Installation view Venezia di Riccardo Guarneri con Virgilio Guidi, a cura di Stefano Cecchetto, courtesy Galleria Michela Rizzo, ph Enrico Fiorese.
Silenzio, spazio e luce: sono questi i tre elementi alla base di ogni opera, di ogni pennellata di Riccardo Guarneri (Firenze, 1933) e Virgilio Guidi (Roma, 1891 – Venezia, 1984). Silenzio, spazio e luce. Tre elementi immateriali, fumosi, che, impilati l’uno sull’altro come mattoni, danno però vita a paesaggi sospesi, atmosfere di un tenue azzurro pastello, in una parola: a Venezia.
Proprio Venezia è infatti la dolce ispirazione che ha guidato le mani di entrambi gli artisti e quest’attrazione magnetica per la laguna è oggi indagata nella mostra Riccardo Guarneri con Virgilio Guidi. Venezia, curata da Stefano Cecchetto e visitabile presso la sede giudecchina di Galleria Michela Rizzo fino al prossimo 12 marzo.

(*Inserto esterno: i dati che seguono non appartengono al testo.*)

(** A valid negative double above [- 2 ^ (52 + k)]. *)
Lemma SFleb_above_neg_pow2 (mx : positive) (ex k : Z) :
  Z.pos mx < 2 ^ 53 -> -1074 <= ex -> -1074 <= k ->
  SFleb (S754_finite true 4503599627370496 k) (S754_finite true mx ex) = true ->
  ex <= k /\ scaled (Z.pos mx) ex <= scaled (2 ^ 52) k.
Proof.
  intros Hmx Hex Hk. unfold SFleb. cbn [SFcompare]. rewrite compare_cont_Eq.
  pose proof bias_ge as HG.
  destruct (Z.compare_spec k ex) as [<- | Hlt | Hgt]; [| discriminate |].
  - destruct (Z.compare_spec (Z.pos 4503599627370496) (Z.pos mx)) as [Heq | Hl | Hg];
      cbn [CompOpp]; [| discriminate |]; intros _; (split; [lia |]); apply scaled_mono; lia.
  - intros _. split; [lia |]. rewrite scaled_pow2 by lia. unfold scaled.
    apply Z.le_trans with (2 ^ 53 * 2 ^ (ex + bias)).
    + apply Z.mul_le_mono_nonneg_r; [apply Z.pow_nonneg; lia | lia].
    + rewrite <- Z.pow_add_r by lia. apply pow2_le. lia.
Qed.

(** A double between [-1] and [1]. *)
Lemma within_one (c : spec_float) :
  SpecFloat.valid_binary prec emax c = true ->
  SFleb (S754_finite true 4503599627370496 (-52)) c = true ->
  SFleb c one_SF = true ->
  exists sc, bounded_by sc 0 0 4503599627370496 (-52) c.
Proof.
  intros Hv Hlow Hup.
  destruct c as [s | s | | s m e].
  - exists false. reflexivity.
  - destruct s; discriminate.
  - discriminate.
  - exists s. destruct (valid_finite s m e Hv) as (Hm & He & _).
    cbn [bounded_by]. split; [reflexivity |].
    assert (H : e <= -52 /\ scaled (Z.pos m) e <= scaled (2 ^ 52) (-52)).
    { destruct s.
      - apply SFleb_above_neg_pow2; try lia. exact Hlow.
      - apply SFleb_below_pow2; try lia. exact Hup. }
    destruct H as [H1 H2]. split; [| lia].
    split; [rewrite scaled_zero; apply scaled_nonneg; lia | exact H2].
Qed.
(* ===== verification/Addresses.v ===== *)
(** * Addresses, address ranges and byte quantities

    Models the coordinate and quantity types of [hdf5-pure-core]:
    [address.rs] (stored, physical and base addresses), [address_range.rs]
    (checked intervals), [width.rs] (encoded widths), [quantity/mod.rs] (byte
    lengths) and the file-space configuration of [file_space_info.rs].

    A newtype around [u64] is represented by its [Z] payload; the functions
    that convert between coordinate systems keep the Rust names. *)

From S2P Require Import Prelude.
From stdpp Require Import strings.

Local Open Scope Z_scope.

(** ** Errors *)

(** [core::str::Utf8Error] *)
Record Utf8Error : Type := mkUtf8Error {
  valid_up_to : Z;
  error_len : option Z;
}.

#[global] Instance Utf8Error_eq_dec : EqDecision Utf8Error.
Proof. solve_decision. Defined.

(** [DatatypeByteOrder] and [FloatingPointField] of the datatype module *)
Inductive DatatypeByteOrder : Type := LittleEndian | BigEndian | Vax.

#[global] Instance DatatypeByteOrder_eq_dec : EqDecision DatatypeByteOrder.
Proof. solve_decision. Defined.

Inductive FloatingPointField : Type := FieldSign | FieldExponent | FieldMantissa.

#[global] Instance FloatingPointField_eq_dec : EqDecision FloatingPointField.
Proof. solve_decision. Defined.
(* ===== verification/Requests.v ===== *)
(** * Allocation requests and their placement

    Models [allocation.rs], the request types of [reservation.rs] and the page
    classes of [paged/mod.rs].  [ReservationRequest.place_after] decides where a
    request may start; the theorems below show it picks the earliest legal
    address and when it reports an overflow. *)

From S2P Require Import Prelude Addresses Extents.

Local Open Scope Z_scope.

Inductive PageType : Type := Meta | Raw.

#[global] Instance PageType_eq_dec : EqDecision PageType.
Proof. solve_decision. Defined.

Inductive FreeClass : Type := Dead | PageClass (ty : PageType).

#[global] Instance FreeClass_eq_dec : EqDecision FreeClass.
Proof. solve_decision. Defined.

Inductive AllocationClass : Type := Metadata | RawData.

Definition page_type_of (class : AllocationClass) : PageType :=
  match class with Metadata => Meta | RawData => Raw end.

Inductive ReservationKind : Type := Block | Compound.

(** [size] is a [NonZeroByteLength]: the theorems take [0 < size] from it. *)
Record ReservationRequest : Type := mkRequest {
  request_size : Z;
  request_class : AllocationClass;
  request_page_type : PageType;
  request_kind : ReservationKind;
}.

Record ReservationPlacement : Type := mkPlacement {
  placement_request : ReservationRequest;
  placement_extent : Extent;
}.

Module ReservationRequest.

Definition with_page_type (size : Z) (class : AllocationClass) (page_type : PageType)
    : ReservationRequest :=
  mkRequest size class page_type Compound.

Definition new (size : Z) (class : AllocationClass) : ReservationRequest :=
  with_page_type size class (page_type_of class).

Definition for_block (self : ReservationRequest) : ReservationRequest :=
  mkRequest (request_size self) (request_class self) (request_page_type self) Block.

Definition is_block (self : ReservationRequest) : bool :=
  match request_kind self with Block => true | Compound => false end.

(** The start address [place_after] settles on. *)
Definition placed_start (self : ReservationRequest) (start : Z)
    (page_size : option FileSpacePageSize) : result Z FormatError :=
  match (if is_block self then page_size else None) with
  | Some page =>
    let page := FileSpacePageSize.get page in
    let remaining := page - start mod page in
    if negb (start mod page =? 0)
       && ((page <=? request_size self) || (remaining <? request_size self))
    then Address.checked_add start remaining
    else Ok start
  | None => Ok start
  end.

Definition place_after (self : ReservationRequest) (start : Z)
    (page_size : option FileSpacePageSize) : result ReservationPlacement FormatError :=
  result_bind (placed_start self start page_size) (λ start,
  result_map (mkPlacement self)
    (ok_or (Extent.new start (request_size self))
       (OffsetOverflow start (request_size self)))).

End ReservationRequest.

(** ** Legal placements *)

(** A block smaller than a page stays within one page; a longer one starts on
    a page boundary. *)
Definition block_legal (p s n : Z) : Prop :=
  if n <? p then s mod p + n ≤ p else s mod p = 0.

(** Where a request may start under the given page size. *)
Definition legal_start (r : ReservationRequest) (page : option FileSpacePageSize) (s : Z) : Prop :=
  match request_kind r, page with
  | Block, Some p => block_legal (page_bytes p) s (request_size r)
  | _, _ => True
  end.

Lemma placed_start_spec (r : ReservationRequest) (s t : Z) (page : option FileSpacePageSize) :
  0 ≤ s → 0 < request_size r →
  ReservationRequest.placed_start r s page = Ok t →
  s ≤ t ∧ legal_start r page t ∧ (∀ t', s ≤ t' → legal_start r page t' → t ≤ t').
Proof.
  intros Hs Hn. unfold ReservationRequest.placed_start, ReservationRequest.is_block, legal_start.
  destruct (request_kind r); [destruct page as [p|]|]; [|by intros [= <-]..].
  pose proof (page_size_pos p) as Hp. unfold FileSpacePageSize.get, block_legal.
  pose proof (Z.mod_pos_bound s (page_bytes p) Hp) as Hm.
  pose proof (Z.div_mod s (page_bytes p) ltac:(lia)) as Hd.
  set (n := request_size r) in *. set (P := page_bytes p) in *.
  destruct (negb (s mod P =? 0) && ((P <=? n) || (P - s mod P <? n))) eqn:E.
  - unfold Address.checked_add, Prelude.checked_add.
    destruct (s + (P - s mod P) <=? U64_MAX) eqn:E1; [|done]. intros [= <-].
    assert (Ht : s + (P - s mod P) = (s / P + 1) * P) by lia.
    assert (Hz : (s + (P - s mod P)) mod P = 0) by (rewrite Ht; apply Z.mod_mul; lia).
    split_and!; [lia|destruct (n <? P) eqn:E2; lia|].
    intros t' Hle HL. destruct (Z.le_gt_cases (s + (P - s mod P)) t') as [|Hlt]; [done|].
    assert (t' mod P = t' - s / P * P).
    { symmetry. apply (Z.mod_unique_pos t' P (s / P)); lia. }
    destruct (n <? P) eqn:E2; lia.
  - intros [= <-]. split_and!; [lia|destruct (n <? P) eqn:E2; lia|lia].
Qed.

(** When the start is refused, the next legal start is not representable. *)
Lemma placed_start_err (r : ReservationRequest) (s : Z) (page : option FileSpacePageSize) (err : FormatError) :
  0 ≤ s → 0 < request_size r →
  ReservationRequest.placed_start r s page = Err err →
  (∃ o n, err = OffsetOverflow o n) ∧ ∀ t, s ≤ t ≤ U64_MAX → ¬ legal_start r page t.
Proof.
  intros Hs Hn. unfold ReservationRequest.placed_start, ReservationRequest.is_block, legal_start.
  destruct (request_kind r); [destruct page as [p|]|]; [|done..].
  pose proof (page_size_pos p) as Hp. unfold FileSpacePageSize.get, block_legal.
  pose proof (Z.mod_pos_bound s (page_bytes p) Hp) as Hm.
  pose proof (Z.div_mod s (page_bytes p) ltac:(lia)) as Hd.
  set (n := request_size r) in *. set (P := page_bytes p) in *.
  destruct (negb (s mod P =? 0) && ((P <=? n) || (P - s mod P <? n))) eqn:E; [|done].
  unfold Address.checked_add, Prelude.checked_add.
  destruct (s + (P - s mod P) <=? U64_MAX) eqn:E1; [done|]. intros [= <-]. split; [eauto|].
  intros t Ht. assert (t mod P = t - s / P * P).
  { symmetry. apply (Z.mod_unique_pos t P (s / P)); lia. }
  destruct (n <? P) eqn:E2; lia.
Qed.

Lemma place_after_spec (r : ReservationRequest) (s : Z) (page : option FileSpacePageSize) :
  0 ≤ s → 0 < request_size r →
  match ReservationRequest.place_after r s page with
  | Ok pl => placement_request pl = r ∧ Extent.len (placement_extent pl) = request_size r ∧
      s ≤ Extent.start (placement_extent pl) ∧ legal_start r page (Extent.start (placement_extent pl)) ∧
      (∀ t, s ≤ t → legal_start r page t → Extent.start (placement_extent pl) ≤ t)
  | Err e => (∃ o n, e = OffsetOverflow o n) ∧
      ∀ x, s ≤ Extent.start x → Extent.len x = request_size r → ¬ legal_start r page (Extent.start x)
  end.
Proof.
  intros Hs Hn. unfold ReservationRequest.place_after.
  destruct (ReservationRequest.placed_start r s page) as [t|err] eqn:Ep; simpl.
  - destruct (placed_start_spec r s t page Hs Hn Ep) as (Hst & Hleg & Hmin).
    destruct (Extent.new t (request_size r)) as [x|] eqn:Ex; simpl.
    + apply ext_new_Some in Ex as [Hx Hl]. rewrite Hx. by split_and!.
    + split; [eauto|]. intros x Hx Hl Hlx. specialize (Hmin _ Hx Hlx).
      apply ext_new_None in Ex; [elia|lia|lia].
  - destruct (placed_start_err r s page err Hs Hn Ep) as [He Hno]. split; [done|].
    intros x Hx Hl. apply Hno. elia.
Qed.
Section Reserve.
Context `{Profile}.
Implicit Types (own other : option Aggregate) (class : AllocationClass).

Lemma take_spec (w : Aggregate) (size : Z) :
  window_ok w → 0 < size → agg_cursor w + size ≤ Extent.end_ (agg_range w) →
  Aggregate.take w size ⇝ λ r, ∃ x,
    r = Ok (x, mkAggregate (agg_range w) (agg_cursor w + size)) ∧
    Extent.start x = agg_cursor w ∧ Extent.end_ x = agg_cursor w + size.
Proof.
  unfold window_ok. intros Hw Hs Hle. unfold Aggregate.take. pose proof (ext_bounds (agg_range w)).
  destruct (ext_new_ex (agg_cursor w) size) as (x & -> & Hx1 & Hx2); [lia..|].
  apply step_debug; [intros _; lia|]. apply returns_ret. exists x. by rewrite Hx2.
Qed.

(** Dropping the other window's tail moves its addresses above the end. *)
Lemma release_other_spec own other (eoa eoa' : Z) other' :
  window_inv other → windows_apart own other →
  ClassicAggregators.window_end own ≤ eoa → ClassicAggregators.window_end other ≤ eoa →
  u64 eoa → window_inv own →
  ClassicAggregators.release_other eoa other = (eoa', other') →
  u64 eoa' ∧ eoa' ≤ eoa ∧ window_inv other' ∧ windows_apart own other' ∧
  ClassicAggregators.window_end own ≤ eoa' ∧ ClassicAggregators.window_end other' ≤ eoa' ∧
  (∀ a, window_unused other a ∨ eoa ≤ a ↔ window_unused other' a ∨ eoa' ≤ a).
Proof.
  intros Ho Ha He1 He2 Hu Hw. unfold ClassicAggregators.release_other.
  destruct other as [w|]; [|by intros [= <- <-]].
  destruct (_ && _) eqn:E; [|by intros [= <- <-]].
  destruct (Aggregate.unused w) as [u|] eqn:Eu; [|by intros [= <- <-]].
  unfold Aggregate.unused in Eu. apply ext_between_Some in Eu. intros [= <- <-].
  simpl in *. unfold window_ok, u64 in *. apply andb_true_iff in E as [E _].
  pose proof (ext_bounds (agg_range w)). pose proof (ext_bounds u).
  split_and!; [lia|lia|lia|done| | | |].
  - destruct own as [w'|]; done.
  - destruct own as [w'|]; simpl in *; [|unfold StoredAddress.ZERO; lia].
    pose proof (ext_bounds (agg_range w')). unfold apart in Ha. lia.
  - unfold StoredAddress.ZERO. lia.
  - intros a. lia.
Qed.

Lemma reserve_at_eoa_spec own other (eoa size : Z) class :
  window_inv own → window_inv other → windows_apart own other →
  ClassicAggregators.window_end own ≤ eoa → ClassicAggregators.window_end other ≤ eoa →
  u64 eoa → 0 < size →
  ClassicAggregators.reserve_at_eoa own other eoa size class ⇝ λ r,
    match r with
    | Ok (al, s') =>
      reserved (ClassicAggregators.with_windows class own other) s' eoa size al
    | Err e => ∃ o n, e = AggregateOverflow o n ∧ o ≤ eoa ∧ n ≤ Z.max size AGGREGATE_BLOCK_SIZE ∧
        U64_MAX < o + n
    end.
Proof.
  intros Ho Ht Ha He1 He2 Hu Hs. unfold ClassicAggregators.reserve_at_eoa.
  destruct (ClassicAggregators.release_other eoa other) as [eoa' other'] eqn:Er.
  apply (release_other_spec own) in Er as (Hu' & Hle & Ht' & Ha' & He1' & He2' & Hav); [|done..].
  unfold u64, AGGREGATE_BLOCK_SIZE in *.
  destruct (2048 <=? size) eqn:Eb.
  - destruct (Extent.new eoa' size) as [x|] eqn:En; apply returns_ret.
    2:{ apply ext_new_None in En as [?|?]; [lia| |lia..]. exists eoa', size. split_and!; [done|lia..]. }
    apply ext_new_Some in En. pose proof (ext_bounds x).
    unfold reserved. rewrite with_windows_inv, with_windows_minimum. cbn.
    split_and!; [done..|lia|lia|lia|lia|]. unfold splits. cbn. setoid_rewrite with_windows_available.
    split_and!; [|intros a Hi; split; [|tauto]|tauto].
    + intros a. specialize (Hav a).
      assert (eoa' ≤ a ↔ Extent.end_ x ≤ a ∨ inside a x) by (unfold inside; lia). tauto.
    + intros Hc. destruct own as [w|], other' as [w'|]; cbn in *; unfold window_ok in *; elia.
  - destruct (Extent.new eoa' 2048) as [range|] eqn:En.
    2:{ apply returns_ret. apply ext_new_None in En as [?|?]; [lia| |lia..].
        exists eoa', 2048. split_and!; [done|lia..]. }
    apply ext_new_Some in En. pose proof (ext_bounds range).
    eapply returns_bind; [apply take_spec; unfold window_ok; cbn; lia|]. cbn.
    intros r (x & -> & Hx1 & Hx2). apply returns_ret. pose proof (own_unused_in own) as Hown.
    unfold reserved. rewrite with_windows_inv, with_windows_minimum. cbn. unfold window_ok. cbn.
    pose proof (ext_bounds x).
    split_and!; [lia|lia|done| |lia|lia|lia|lia|].
    { destruct other' as [w'|]; [|done]. cbn in *. elia. }
    unfold splits. cbn. setoid_rewrite with_windows_available. cbn.
    split_and!.
    + intros a. specialize (Hav a). specialize (Hown a Ho).
      assert (eoa' ≤ a ↔ eoa' + size ≤ a < Extent.end_ range ∨ Extent.end_ range ≤ a ∨ inside a x)
        by (unfold inside; lia). tauto.
    + intros a Hi. rewrite (Hown a Ho). destruct own as [w|], other' as [w'|]; cbn in *; unfold window_ok in *; elia.
    + intros a. rewrite (Hown a Ho). destruct own as [w|], other' as [w'|]; cbn in *; unfold window_ok in *; elia.
Qed.

Lemma reserve_spec (s : ClassicAggregators) (eoa size : Z) class :
  agg_inv s → ClassicAggregators.minimum_eoa s ≤ eoa → u64 eoa → 0 < size →
  ClassicAggregators.reserve s eoa size class ⇝ λ r,
    match r with
    | Ok (al, s') => reserved s s' eoa size al
    | Err e => ∃ o n, e = AggregateOverflow o n ∧ o ≤ eoa ∧ n ≤ Z.max size AGGREGATE_BLOCK_SIZE ∧
        U64_MAX < o + n
    end.
Proof.
  intros Hinv Hmin Hu Hs. unfold ClassicAggregators.reserve.
  destruct (ClassicAggregators.windows s class) as [own other] eqn:Ew.
  apply windows_with in Ew as ->. rewrite with_windows_minimum in Hmin.
  apply with_windows_inv in Hinv as (Ho & Ht & Ha).
  destruct own as [w|]; [|apply reserve_at_eoa_spec; [done..|lia|lia|done|done]].
  destruct (_ <=? _) eqn:E1; [|destruct (_ =? _) eqn:E2].
  - assert (agg_cursor w + size ≤ Extent.end_ (agg_range w)) as Hfit.
    { destruct (Aggregate.unused w) as [u|] eqn:Eu; [|lia].
      unfold Aggregate.unused in Eu. apply ext_between_Some in Eu. elia. }
    eapply returns_bind; [by apply take_spec|]. intros r (x & -> & Hx1 & Hx2). apply returns_ret.
    unfold reserved. rewrite with_windows_inv, with_windows_minimum. cbn in *. unfold window_ok in *.
    cbn in *. unfold u64 in Hu. pose proof (ext_bounds x).
    split_and!; [lia|lia|done|done|lia|lia|lia|lia|]. unfold splits. cbn.
    setoid_rewrite with_windows_available. cbn. split_and!; [|intros a Hi; split; [|tauto]|tauto].
    + intros a. assert (agg_cursor w ≤ a < Extent.end_ (agg_range w) ↔
        agg_cursor w + size ≤ a < Extent.end_ (agg_range w) ∨ inside a x) by (unfold inside; lia). tauto.
    + destruct other as [w'|]; cbn in *; unfold window_ok in *; elia.
  - set (growth := if AGGREGATE_BLOCK_SIZE <=? size then size else AGGREGATE_BLOCK_SIZE).
    assert (Hg : size ≤ growth ∧ 0 < growth ≤ Z.max size AGGREGATE_BLOCK_SIZE).
    { unfold growth, AGGREGATE_BLOCK_SIZE. zbool; lia. }
    unfold Address.checked_add, Prelude.checked_add. clearbody growth.
    destruct (eoa + growth <=? U64_MAX) eqn:Eo; cbn [ok_or].
    2:{ apply returns_ret. exists eoa, growth. split_and!; [done|lia|lia|lia]. }
    cbn in Ho. unfold window_ok in Ho. pose proof (ext_bounds (agg_range w)).
    destruct (ext_between_ex (Extent.start (agg_range w)) (eoa + growth)) as (range & Hr & Hr1 & Hr2);
      [lia..|]. apply (step_expect _ range); [done|].
    eapply returns_bind; [apply take_spec; unfold window_ok; cbn; lia|]. cbn.
    intros r (x & -> & Hx1 & Hx2). apply returns_ret. pose proof (ext_bounds x).
    unfold reserved. rewrite with_windows_inv, with_windows_minimum. cbn in *. unfold window_ok, u64 in *.
    cbn in *. split_and!; [lia|lia|done| |lia|lia|lia|lia|].
    { destruct other as [w'|]; [|done]. cbn in *. pose proof (ext_bounds (agg_range w')). elia. }
    unfold splits. cbn. setoid_rewrite with_windows_available. cbn.
    split_and!; [|intros a Hi; split; [|tauto]|tauto].
    + intros a. assert (agg_cursor w ≤ a < Extent.end_ (agg_range w) ∨ eoa ≤ a ↔
        agg_cursor w + size ≤ a < Extent.end_ range ∨ eoa + growth ≤ a ∨ inside a x)
        by (unfold inside; lia). tauto.
    + destruct other as [w'|]; cbn in *; unfold window_ok in *; elia.
  - apply reserve_at_eoa_spec; [done..|lia|lia|done|done].
Qed.

End Reserve.

(** ** The public operations *)

Lemma allocate_Ok_inv `{Profile} (s s' : ClassicAggregators) (eoa size : Z) class al :
  agg_inv s → u64 eoa → 0 < size →
  ClassicAggregators.allocate s eoa size class = Ret (Ok al, s') → reserved s s' eoa size al.
Proof.
  intros Hinv Hu Hs. unfold ClassicAggregators.allocate. destruct (_ <? _) eqn:E; [done|].
  destruct (reserve_spec s eoa size class Hinv ltac:(lia) Hu Hs) as (r & -> & HQ). cbn.
  destruct r as [[al' next]|e]; [|done]. by intros [= <- <-].
Qed.
(* ===== verification/AdmissionLaws.v ===== *)
(** * The contract of a tracked space

    What threshold admission needs from an implementation of [TrackedSpace]:
    recording an extent adds it to what is tracked, and whether a pending extent
    merges depends only, and monotonically, on what was recorded so far.  From
    these laws alone the trait's default [release_each] terminates and computes
    the least closed set of extents, which no other strategy can disagree with. *)

From S2P Require Import Prelude Addresses Extents Regions Requests FreeLists FreeListFacts.
From S2P Require Import FreeListMerge Admission.

Local Open Scope Z_scope.

(** [state s K]: the space [s] is the initial one with the extents [K] of the
    batch [X] recorded.  [joins Q x]: with the extents of [Q] recorded, [x]
    touches tracked space. *)
Class AdmissionLaws {T C : Type} `{TrackedSpace T C} (X : list (Extent * C))
    (state : T → list (Extent * C) → Prop) (joins : (Extent * C → Prop) → Extent * C → Prop) : Prop := {
  law_nodup : NoDup X;
  law_mono (Q Q' : Extent * C → Prop) x : (∀ y, Q y → Q' y) → joins Q x → joins Q' x;
  law_track s K x : state s K → x ∈ X → x ∉ K → ts_track s x.1 x.2 ⇝ λ s', state s' (x :: K);
  law_merges s K x : state s K → x ∈ X → x ∉ K → ts_merges s x.1 = true ↔ joins (.∈ K) x;
}.

(** ** Closed sets *)

Section Closure.
Context {C : Type} (t : Z) (X : list (Extent * C)) (joins : (Extent * C → Prop) → Extent * C → Prop).

(** Every extent that is long enough or touches tracked space is in [Q]. *)
Definition closed (Q : Extent * C → Prop) : Prop :=
  ∀ x, x ∈ X → t ≤ Extent.len x.1 ∨ joins Q x → Q x.

Definition forced (K : list (Extent * C)) : Prop := ∀ Q, closed Q → ∀ x, x ∈ K → Q x.

(** The batch splits into the least closed set [K] and the dropped rest [D]. *)
Definition splits_batch (K D : list (Extent * C)) : Prop := X ≡ₚ K ++ D ∧ closed (.∈ K) ∧ forced K.
(* ===== verification/AdmissionSweep.v ===== *)
(** * Threshold admission: the flat sweep

    The sweep of [FlatAdmission] cuts the merged sequence of tracked and
    returned extents into runs.  [flat_inv] describes its state after any prefix
    as the list of completed runs and the run under examination; the results
    below read the admission off the completed runs. *)

From S2P Require Import Prelude Addresses Extents Regions Requests FreeLists FreeListFacts.
From S2P Require Import FreeListMerge Admission AdmissionLaws.

Local Open Scope Z_scope.

(** An extent of the sweep, with a mark on the returned ones. *)
Notation item := (Extent * bool)%type.

Section Sweep.
Context (t : Z).

(** Tracked space and returns of at least the threshold seed their run. *)
Definition is_seed (x : item) : bool := negb x.2 || (t <=? Extent.len x.1).

Definition has_seed (R : list item) : bool := existsb is_seed R.

Definition returned_of (R : list item) : list (Extent * unit) :=
  omap (λ x : item, if x.2 then Some (x.1, tt) else None) R.

Fixpoint push_all (adm : FlatAdmission) (M : list item) : outcome FlatAdmission :=
  match M with
  | [] => Ret adm
  | x :: M' => adm ← FlatAdmission.push adm x.1 (is_seed x) x.2; push_all adm M'
  end.

(** ** The sweep pushes the merge of its two inputs *)

Definition tagged (tracked : list Extent) (returned : list (Extent * unit)) : list item :=
  ((λ e, (e, false)) <$> tracked) ++ ((λ x, (x.1, true)) <$> returned).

Per Guidi, in particolare, la città sospesa sul mare è una visione abbagliante, che lo ammalia al punto da diventare elemento centrale della sua ricerca: e così, la sua pittura acquerellata è un susseguirsi di visioni della laguna, delle sue isole e dei suoi edifici più caratteristici. Non è l’accuratezza che interessa il pennello di Guidi, ma piuttosto il trasmettere in una tela i colori morbidi di Venezia, la sua purezza e la sua chiarezza.
Al piano terra della galleria incontriamo alcuni suoi lavori realizzati tra anni Cinquanta e Sessanta, racchiusi in pesanti cornici dorate che non riescono ad intrappolare la leggerezza del tratto di Guidi. Al primo piano, invece, si trovano opere più recenti, in particolare produzioni degli anni Settanta, tra cui tutto un susseguirsi di visioni dell’isola di San Giorgio, che per l’artista romano diventa quasi un miraggio di luce e colore.
Queste rappresentazioni ci danno anche un’idea di quanto Guidi si ritrovasse attratto dalla serialità, dalle piccole variazioni su uno stesso tema. Lo stesso si potrebbe dire per le opere di Riccardo Guarneri: per lui, ogni dipinto nasce da pregi e difetti del lavoro precedente, è il mutare all’infinito di uno stesso sentimento.
Anche Guarneri, poi, rimane esterrefatto alla vista di Venezia, che definisce la città più bella del mondo e «un ceffone di bellezza». Se la matrice è la stessa, il risultato è però diametralmente opposto: Guarneri si allontana infatti dal figurativo e predilige la pittura analitica e aniconica. Si interessa alle proprietà luminose del colore e alle possibilità pittoriche della scrittura. Il risultato sono composizioni astratte, dove gli strati di colore si accavallano l’uno sull’altro per dar vita ad un’atmosfera mai completamente decifrabile.
Dal 1964 la sua ricerca si fa poi più geometrica, spigolosa: è una danza di quadrati, rombi e rettangoli allungati che si accostano l’un l’altro mantenendo le stesse tinte pastello. Questa scelta di tonalità, che si rintraccia in tutta la sua produzione, può essere letta come un riferimento all’antico, alle dimensioni lontane degli affreschi pompeiani: un tentativo di rileggere in chiave contemporanea quel qualcosa di universale che collega la pittura attraverso i secoli.
Nella mostra, dunque, il dialogo tra Guidi e Guarneri si sviluppa attraverso contrasti e affinità: da un lato, la Venezia rarefatta e luminosa di Guidi, dall’altro, l’astrazione misurata di Guarneri, dove la luce si traduce in segno e geometria. Entrambi, però, sembrano rincorrere la stessa essenza immateriale, cercando nella pittura un linguaggio capace di restituire il tempo sospeso della laguna. In questa tensione tra figurazione e astrazione, tra visione e struttura, emerge una Venezia che non è solo luogo, ma principio pittorico.